Count how many lines below include the string "Timestamp". Only that number should appear in the reply.

◆ SUPPLIED DATA ◆
┄┄┄┄┄┄┄┄┄┄┄┄┄┄┄┄┄┄┄┄

(* ===== verification/Text.v ===== *)
(** * Texts of the domain's enumerations, reports and packs

    The remaining [Display] implementations (src/core/account.rs, order.rs,
    violation.rs, src/config/plan.rs, src/liquidation.rs, equity_input.rs),
    the summary line of a report (src/reporting/report.rs), the JSON of a
    rule pack (src/rulepack.rs, [to_json]) and the serialised form of a
    plan's timezone (src/config/plan.rs). *)

From S2P Require Import Prelude.
From S2P Require Import Decimal.
From S2P Require Import Chrono.
From S2P Require Import Ids.
From S2P Require Import Domain.
From S2P Require Import Plan.
From S2P Require Import Account.
From S2P Require Import Violation.
From S2P Require Import Pack.
From S2P Require Import RuleApi.
From S2P Require Import Decision.
From S2P Require Import Pipeline.
From S2P Require Import Risk.
From S2P Require Import Hashing.
From S2P Require Import Pure.
From S2P Require Import Json.
From S2P Require Import Api.
From S2P Require Import Values.
From stdpp Require Import pretty.
#[local] Open Scope Z_scope.

(** ** Enumerations *)

Definition ChallengePhase_display (p : ChallengePhase) : string :=
  match p with Phase1 => "phase1" | Phase2 => "phase2" | FundedPhase => "funded" end.

Definition AccountType_display (t : AccountType) : string :=
  match t with
  | AtPhase1 => "phase1"
  | AtPhase2 => "phase2"
  | AtFunded => "funded"
  | AtDemo => "demo"
  end.

Definition OrderSide_display (s : OrderSide) : string :=
  match s with Buy => "buy" | Sell => "sell" end.

Definition ViolationSeverity_display (s : ViolationSeverity) : string :=
  match s with
  | SevInfo => "info"
  | SevWarning => "warning"
  | SevHard => "hard"
  | SevLiquidate => "liquidate"
  end.

Definition LiquidationReason_display (r : LiquidationReason) : string :=
  match r with
  | RuleBreach k => "rule_breach:" +:+ ViolationKind_display k
  | EmergencyStopReason => "emergency_stop"
  | Manual => "manual"
  end.

(** ** Timezones

    The crate [chrono-tz]: the IANA name of a zone and its parser, with the
    documented round trip. *)

Class TzText `{ChronoOps} := {
  tz_name : Tz → string;
  tz_parse : string → option Tz;
}.

Class TzTextLaws `{ChronoOps} (T : TzText) : Prop := {
  tz_parse_name z : tz_parse (tz_name z) = Some z;
}.

Section Texts.
Context `{DecimalOps} `{ChronoOps} `{!DecimalText}.

Definition EquityInput_display (e : EquityInput) : string :=
  match e with
  | BrokerReported equity balance =>
      "broker(equity=" +:+ Money_display equity +:+ ", balance=" +:+ Money_display balance +:+ ")"
  | Estimated equity balance =>
      "estimated(equity=" +:+ Money_display equity +:+ ", balance=" +:+ Money_display balance +:+ ")"
  end.

(** The [Debug] text of the registry shows the number of its specs. *)
Definition InstrumentRegistry_debug (r : InstrumentRegistry) : string :=
  "InstrumentRegistry { specs: " +:+ pretty (Z.of_nat (size r)) +:+ " }".

(** [PerformanceReport::summary_line]. *)
Definition PerformanceReport_summary_line (r : PerformanceReport) : outcome string :=
  let a := perf_account r in
  let profit := as_net_profit a in
  let dd := as_total_drawdown a in
  let! max_dd := dmul (as_max_dd_utilization a) (dec_new 100 0) in
  let! target := dmul (as_profit_target_utilization a) (dec_new 100 0) in
  Ret ("balance=" +:+ Money_display (as_balance a)
       +:+ " equity=" +:+ Money_display (as_equity a)
       +:+ " net_pnl=" +:+ Money_display profit
       +:+ " dd=" +:+ Money_display dd +:+ "/" +:+ Money_display (as_initial_balance a)
       +:+ " (" +:+ dec_display_prec 2 max_dd
       +:+ "%) profit_target=" +:+ dec_display_prec 2 target
       +:+ "% decision=" +:+ DecisionKind_debug (dec_kind (perf_decision r)))%string.

(** The field of a serialised plan that holds its timezone. *)
Definition serialize_timezone `{!TzText} (tz : option Tz) : Json :=
  match tz with Some tz => JStr (tz_name tz) | None => JNull end.

Definition deserialize_timezone `{!TzText} (j : Json) : option (option Tz) :=
  match j with
  | JStr name => Some <$> tz_parse name
  | JNull => Some None
  | _ => None
  end.

(** ** The JSON of a pack *)

(** [serde_json::to_string_pretty]; [None] is its error. *)
Class JsonText := { json_to_string_pretty : Json → option string }.

Definition rule_entry_json (r : RuleEntry) : Json :=
  JObj [ ("id", JStr (re_id r));
         ("kind", JStr (re_kind r));
         ("basis", JStr (RuleBasis_display (re_basis r)));
         ("unit", JStr (RuleUnit_display (re_unit r)));
         ("value", JDec (re_value r));
         ("tolerance_cents", json_opt JInt (re_tolerance_cents r));
         ("early_warning_pct", json_opt JDec (re_early_warning_pct r));
         ("priority", JInt (re_priority r));
         ("enabled", JBool (re_enabled r));
         ("params", JStr (re_params_json r)) ]%string.

Context `{!HashOps} `{!Sha256Ops} `{!UuidOps} `{!TimeText} `{!JsonText}.

Definition rule_pack_json (p : RulePack) : Json :=
  JObj [ ("id", JStr (rp_id p));
         ("version", JInt (rp_version p));
         ("tenant_id", JStr (TenantId_display (rp_tenant_id p)));
         ("lifecycle", JStr (PackLifecycle_display (rp_lifecycle p)));
         ("effective_from", JStr (to_rfc3339 (rp_effective_from p)));
         ("superseded_by", json_opt JStr (rp_superseded_by p));
         ("description", JStr (rp_description p));
         ("initial_balance", JDec (rp_initial_balance p));
         ("leverage", JInt (rp_leverage p));
         ("profit_target_pct", JDec (rp_profit_target_pct p));
         ("rules", JArr (rule_entry_json <$> rp_rules p));
         ("content_hash", JStr (RulePack_content_hash p)) ]%string.

Definition RulePack_to_json (p : RulePack) : outcome string :=
  match json_to_string_pretty (rule_pack_json p) with
  | Some text => Ret text
  | None => Err (Serialization "{serde error}")
  end.

End Texts.
(* ===== verification/Notify.v ===== *)
(** * Notifications (src/notifications/traits.rs, log.rs)

    The trait [Notifier] is a class over the notifier's state.  The log
    notifier keeps a buffer of lines behind a lock; its clones share the
    buffer, so the buffer is the state.  [process_notified] is the pipeline
    with the notifier's state threaded through: the source notifies the
    violations one by one after the events are built, and stops at the first
    notification that fails. *)

From S2P Require Import Prelude.
From S2P Require Import Decimal.
From S2P Require Import Chrono.
From S2P Require Import Ids.
From S2P Require Import Domain.
From S2P Require Import Plan.
From S2P Require Import Account.
From S2P Require Import Violation.
From S2P Require Import Pack.
From S2P Require Import RuleApi.
From S2P Require Import Pipeline.
From S2P Require Import Hashing.
From S2P Require Import Api.
From S2P Require Import Values.
From S2P Require Import Text.
#[local] Open Scope Z_scope.

Section Notify.
Context `{DecimalOps} `{!JsonOps} `{ChronoOps}.

(** [now] is the reading of the clock an account event is stamped with. *)
Class Notifier (S : Type) := {
  notify_violation : S → Violation → outcome S;
  notify_account_event : S → Timestamp → AccountId → string → string → outcome S;
}.

(** The pipeline with a notifier: the violations reach it in order, once the
    result is complete. *)
Definition process_notified {N : Type} `{!Notifier N} (fuel : nat) (pl : Pipeline) (env : Env)
    (notifier : N) (account : Account) (ev : PipelineEvent) : outcome (PipelineResult * N) :=
  let! result := process fuel (mkPipeline (pl_registry pl) (fun _ => Ret tt) (pl_recent pl))
                   env account ev in
  let! notifier := foldM notify_violation notifier (EvaluationResult_violations (pr_result result)) in
  Ret (result, notifier).

(** ** The log notifier *)

Context `{!DecimalText} `{!UuidOps} `{!TimeText}.

Record LogNotifier := mkLogNotifier { ln_buf : list string }.

Definition LogNotifier_new : LogNotifier := mkLogNotifier [].

(** Takes the lines out, leaving the buffer empty. *)
Definition LogNotifier_drain (n : LogNotifier) : list string * LogNotifier :=
  (ln_buf n, mkLogNotifier []).

Definition LogNotifier_snapshot (n : LogNotifier) : list string := ln_buf n.

Definition violation_line (v : Violation) : string :=
  "[" +:+ to_rfc3339 (vio_occurred_at v) +:+ "] account=" +:+ Id_display (vio_account_id v)
  +:+ " rule=" +:+ vio_rule_name v
  +:+ " kind=" +:+ ViolationKind_display (vio_kind v)
  +:+ " severity=" +:+ ViolationSeverity_display (vio_severity v)
  +:+ " msg=" +:+ vio_message v
  +:+ match vio_breach_value v with
      | Some breach =>
          " breach=" +:+ Money_display breach
          +:+ " threshold=" +:+ Money_display (default Money_ZERO (vio_threshold_value v))
      | None => ""
      end.

Definition account_event_line (now : Timestamp) (account_id : AccountId) (kind msg : string)
    : string :=
  "[" +:+ to_rfc3339 now +:+ "] account=" +:+ Id_display account_id +:+ " kind=" +:+ kind
  +:+ " msg=" +:+ msg.

Definition LogNotifier_notify_violation (n : LogNotifier) (v : Violation) : outcome LogNotifier :=
  Ret (mkLogNotifier (ln_buf n ++ [violation_line v])).

Definition LogNotifier_notify_account_event (n : LogNotifier) (now : Timestamp)
    (account_id : AccountId) (kind msg : string) : outcome LogNotifier :=
  Ret (mkLogNotifier (ln_buf n ++ [account_event_line now account_id kind msg])).

#[global] Instance LogNotifier_Notifier : Notifier LogNotifier := {
  notify_violation := LogNotifier_notify_violation;
  notify_account_event := LogNotifier_notify_account_event;
}.

End Notify.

┄┄┄┄┄┄┄┄┄┄┄┄┄┄┄┄┄┄┄┄

◆ THE ANSWER ◆
3